The broader reaction and outrage to such an occurrence has followed the expected path – disapproval, protest, vilification, and calls for change. All human, all part of the healing process. However, in the weeks that follow, what typically happens is that the broader population will move on and put the horrific memory of a child being pepper sprayed out of mind. Our reactions will diminish (or move on to other things) and we’ll never get to the proactive solutions that could have prevented this to begin with. 

When we at ICS view this, we not only see the tragic and unnecessary use of force against a child – we see systemic failure. Yes, the officers involved need to be held accountable; yes, there needs to be structural, legislative changes that prioritize non-violent options. But that’s not all – those are the bare minimum and only serve as a band aid on a deeper wound. 

We need to explore how we got to a place where something like this was even possible in the first place. 

The fact that accessible and adequate mental and emotional support are not easily available for all children and families is a systemic failure. The realization that in a moment of severe crisis, the guardian’s only option was to call the police is a systemic failure. And, if we can be brutally honest – we do not believe that the officers in question started their day with the intent of using pepper spray on a child. This does not in any way excuse their actions; however, that the police are broadly the ones who we, as a society, charge to manage an extraordinarily complicated situation such as this, with little or no training or support, is also a systemic failure in and of itself.  

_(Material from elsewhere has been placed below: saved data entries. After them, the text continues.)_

(* ===== verification/BigNumTheorems.v ===== *)
(** * big_number: the theorems

    The properties of [Uint] and [Int], each with an instance at a concrete
    input.  [U128] and [U256] are the widths of the crate's own tests. *)
From Stdlib Require Import ZArith Lia.
From stdpp Require Import base list numbers option.
From S2P Require Import Prelude Words Limbs BigUint BigUintBits BigUintMul.
From S2P Require Import BigUintBarrett BigUintBytes BigUintRadix BigInt.

(** [Uint<128, 2>] and [Uint<65, 2>]. *)
Definition U128 : Dims := {| BITS := 128; LIMBS := 2; LIMBS_check := eq_refl |}.
Definition U65 : Dims := {| BITS := 65; LIMBS := 2; LIMBS_check := eq_refl |}.

(** A [Uint<128, 2>] literal. *)
Definition lit (x : Z) : Uint := mkUint [x mod 2 ^ 64; x / 2 ^ 64 mod 2 ^ 64].

(** Close the side conditions of a concrete instance. *)
Ltac concrete :=
  repeat match goal with
  | |- uwf _ => split; [reflexivity|]
  | |- words _ => repeat (constructor; [unfold word; vm_compute; split; congruence|]); constructor
  | |- bytes _ => repeat (constructor; [unfold byte; vm_compute; split; congruence|]); constructor
  | |- _ /\ _ => split
  end; try (vm_compute; repeat split; congruence || lia).

Section Theorems.
Context {D : Dims}.

(** ** Barrett arithmetic *)

Lemma eff_limbs_barrett m k : barrett_modulus m k -> eff_limbs_of m = Some k.
Proof.
  intros (Hm & Hk & _ & Hv). pose proof (Bp_pos (k - 1)).
  destruct (eff_limbs_of_spec m Hm ltac:(lia)) as (k' & -> & Hk' & Hv'). f_equal.
  destruct (Nat.lt_trichotomy k k') as [Hlt|[->|Hlt]]; [exfalso|done|exfalso].
  - pose proof (Bp_le k (k' - 1) ltac:(lia)). lia.
  - pose proof (Bp_le k' (k - 1) ltac:(lia)). lia.
Qed.

(** The reciprocal that the callers compute is the one the reduction needs. *)
Lemma compute_mu_ok m k : barrett_modulus m k -> (LIMBS + 1 <= MAX_LIMBS)%nat ->
  exists mu, compute_mu_for_barrett m = Some mu /\ is_mu m k mu.
Proof.
  intros Hm HL. unfold compute_mu_for_barrett. rewrite (eff_limbs_barrett _ _ Hm).
  by apply wp_elim, is_mu_compute.
Qed.

(** C1: Barrett multiplication is multiplication modulo the modulus.  For a
    [k]-limb modulus that is not a power of the limb base, operands below
    [2^(64 k)] and any admissible working width, the reciprocal is computed
    without panicking, the multiplication with it returns (debug assertions
    on or off), and the result is the product reduced. *)
Theorem mul_mod_barrett_correct (dbg : bool) W a b m k :
  uwf a -> uwf b -> barrett_modulus m k -> val a < Bp k -> val b < Bp k ->
  (2 * (k + 1) <= W)%nat -> (LIMBS + 1 <= MAX_LIMBS)%nat ->
  exists mu r, compute_mu_for_barrett m = Some mu /\
    mul_mod_barrett_w dbg W a b m mu = Some r /\
    uwf r /\ val r = (val a * val b) mod val m.
Proof.
  intros Ha Hb Hm Hav Hbv HW HL. destruct (compute_mu_ok m k Hm HL) as (mu & Hmu & His).
  unfold mul_mod_barrett_w. rewrite (eff_limbs_barrett _ _ Hm).
  pose proof (mul_mod_barrett_wp dbg W a b m mu k Ha Hb Hav Hbv Hm His HW) as H.
  apply wp_elim in H as (r & Hr & Hrw & Hrv). by exists mu, r.
Qed.

(** C2: for a modulus of [k] limbs that is no power of the limb base (at most
    [MAX_BARRETT_LIMBS] of them, [barrett_modulus]), a base below [2^(64 k)], an
    exponent of at most [BITS] bits, a working width of at least [2 (k + 1)] limbs
    and values of at most [MAX_LIMBS] / 2 limbs, the Barrett exponentiation and
    the reference square-and-multiply do not panic and return the same value,
    which is [a^e mod m] for a nonzero exponent (and [1] for a zero one). *)
Theorem modpow_barrett_matches_modpow (dbg : bool) W a e m k :
  uwf a -> uwf e -> barrett_modulus m k -> val a < Bp k ->
  val e < 2 ^ Z.of_nat BITS -> (2 * (k + 1) <= W)%nat -> (LIMBS * 2 <= MAX_LIMBS)%nat ->
  exists mu r, compute_mu_for_barrett m = Some mu /\
    modpow_barrett_w dbg W a e m mu = Some r /\ modpow a e m = Some r /\
    val r = if val e =? 0 then 1 else val a ^ val e mod val m.
Proof.
  intros Ha He Hm Hav HB HW HL. pose proof Hm as (Hmw & Hk & _ & Hmv).
  assert (HL1 : (LIMBS + 1 <= MAX_LIMBS)%nat) by (unfold MAX_LIMBS in *; lia).
  destruct (compute_mu_ok m k Hm HL1) as (mu & Hmu & His). pose proof (Bp_pos (k - 1)).
  unfold modpow_barrett_w. rewrite (eff_limbs_barrett _ _ Hm).
  pose proof (modpow_barrett_wp dbg W a e m mu k Ha He Hav HB Hm His HW) as H1.
  apply wp_elim in H1 as (r & Hr & Hrw & Hrv).
  pose proof (modpow_wp a e m Ha He Hmw ltac:(lia) HB ltac:(lia) HL) as H2.
  apply wp_elim in H2 as (r' & Hr' & Hrw' & Hrv').
  assert (r' = r) as -> by (apply val_inj; congruence). by exists mu, r.
Qed.

(** The bit-serial modular multiplication accepts any operands, reduced or
    not, and any nonzero modulus. *)
Theorem mul_mod_correct a b m : uwf a -> uwf b -> uwf m -> 0 < val m ->
  (LIMBS * 2 <= MAX_LIMBS)%nat ->
  exists r, mul_mod a b m = Some r /\ uwf r /\ val r = (val a * val b) mod val m.
Proof. intros. by apply wp_elim, mul_mod_wp. Qed.

(** Modular addition, subtraction and doubling of reduced operands are
    exact, also when the sum carries out of the top limb. *)
Theorem mod_add_sub_correct a b m : uwf a -> uwf b -> uwf m ->
  val a < val m -> val b < val m ->
  (exists r, add_mod a b m = Some r /\ uwf r /\ val r = (val a + val b) mod val m) /\
  (exists r, sub_mod a b m = Some r /\ uwf r /\ val r = (val a - val b) mod val m) /\
  (exists r, double_mod a m = Some r /\ uwf r /\ val r = (2 * val a) mod val m).
Proof.
  intros. split_and!; apply wp_elim; [by apply add_mod_wp|by apply sub_mod_wp|].
  unfold double_mod. replace (2 * val a) with (val a + val a) by lia. by apply add_mod_wp.
Qed.

(** The quotient and the remainder of [u] by [v], as values. *)
Definition quot_rem (q : option Uint) (r : option Z) (u : Uint) (v : Z) : Prop :=
  (exists q', q = Some q' /\ uwf q' /\ val q' = val u / v) /\ r = Some (val u mod v).

Lemma quot_rem_of (m : option (Uint * Z)) u v :
  wp m (fun '(q, r) => uwf q /\ val q = val u / v /\ r = val u mod v) ->
  quot_rem ('(q, _) ← m; Some q) ('(_, r) ← m; Some r) u v.
Proof. intros ([q r] & -> & Hq & He & ->)%wp_elim. split; [by exists q|done]. Qed.

(** C29: division of a [Uint] by any nonzero [u64], [i64], [u128] or [i128]
    gives the quotient and the remainder by the operand's magnitude, on the
    word, the single-limb and the bit-serial path. *)
Theorem div_rem_correct u w i v j : uwf u -> (0 < LIMBS)%nat -> val u < 2 ^ Z.of_nat BITS ->
  0 < w < 2 ^ 64 -> - 2 ^ 63 <= i < 2 ^ 63 -> i <> 0 ->
  0 < v < 2 ^ 128 -> - 2 ^ 127 <= j < 2 ^ 127 -> j <> 0 ->
  quot_rem (uint_div_unsigned u w) (uint_rem_unsigned u w) u w /\
  quot_rem (uint_div_signed u i) (uint_rem_signed u i) u (Z.abs i) /\
  quot_rem (uint_div_u128 u v) (uint_rem_u128 u v) u v /\
  quot_rem (uint_div_i128 u j) (uint_rem_i128 u j) u (Z.abs j).
Proof.
  intros Hu HL HB Hw Hi Hi0 Hv Hj Hj0. split_and!.
  - unfold uint_div_unsigned, uint_rem_unsigned, u128_to_word.
    rewrite (proj2 (Z.leb_le w (2 ^ 64 - 1))) by lia.
    apply quot_rem_of, div_rem_word_exact; [done|unfold word; lia|lia].
  - unfold uint_div_signed, uint_rem_signed, i128_abs_to_word, u128_to_word.
    rewrite (proj2 (Z.leb_le (Z.abs i) (2 ^ 64 - 1))) by lia.
    apply quot_rem_of, div_rem_word_exact; [done|unfold word; lia|lia].
  - by apply quot_rem_of, div_rem_u128_wp.
  - apply quot_rem_of, div_rem_u128_wp; [done|lia|done|done].
Qed.

(** The carry chains are exact: a sum or difference of two values, or a
    value times a word, is the result plus the carry (less the borrow) at the
    weight of the limb after the last. *)
Theorem carry_chains_exact a b w : uwf a -> uwf b -> word w ->
  (exists s c, add_raw a b = Some (s, c) /\ uwf s /\ val s + c * R = val a + val b /\ 0 <= c <= 1) /\
  (exists s c, sub_raw a b = Some (s, c) /\ uwf s /\ val s - c * R = val a - val b /\ 0 <= c <= 1) /\
  (exists s c, mul_word a w = Some (s, c) /\ uwf s /\ val s + c * R = val a * w /\ word c).
Proof.
  intros Ha Hb Hw. pose proof (add_raw_wp a b Ha Hb) as H1. pose proof (sub_raw_wp a b Ha Hb) as H2.
  pose proof (mul_word_wp a w Ha Hw) as H3.
  apply wp_elim in H1 as ([s1 c1] & E1 & ?), H2 as ([s2 c2] & E2 & ?), H3 as ([s3 c3] & E3 & ?).
  split_and!; [by exists s1, c1|by exists s2, c2|by exists s3, c3].
Qed.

Simply, the police should have been the last option, if at all – not the first and certainly not the only one. 

In the past two decades, research on Adverse Childhood Experiences (ACEs) has increased our awareness of the precariousness of child mental health and that of their guardians, both currently exacerbated by COVID-19. The lack of affordable and accessible family and mental health resources aggravates this condition thereby placing children and families in untenable mental health situations. Further, as advocates for police reform (including police themselves) have noted: there is a striking void of non-force using, community-health-engagement-like staff and resources available from any public source; and, conflict resolution training opportunities for police officers are few and far between. Given this chain of omissions, the pepper spraying of a child was bound to happen. Even worse, without significant change, something similar or worse is likely to happen again.  

In addition to the factors mentioned above, one other is currently separate pending confirmation, but seems unavoidable: race. The race of the child has not been verified, but the visual evidence at the very least broaches the topic. It appears that two white officers restrain, handcuff, and pepper spray a Black child. 

Several studies have documented the “adultification” of Black girls, a bias that the Georgetown Center on Law and Poverty describes as seeing “black girls as less innocent and more adult-like than white girls of the same age, especially between 5–14 years old.” In the video of the incident moments before the use of pepper spray, the white police officer says to the girl, “you’re acting like a child” to which she responds, “I am a child.”  

The entirety of it is unacceptable. While we as a society are not all responsible for the incident itself, we do bear responsibility for the horrific sequence of systemic failures that led to it in the first place. 

Over the next few weeks, ICS will continue to explore this incident in the hopes of starting a conversation and identifying proactive solutions. We’ll explore the intersection of race, implicit bias, children, and systems. In addition, in the coming months, we plan to expand our implicit bias trainings to do our part to ensure that something like this never happens again.   

We must do better for all children everywhere.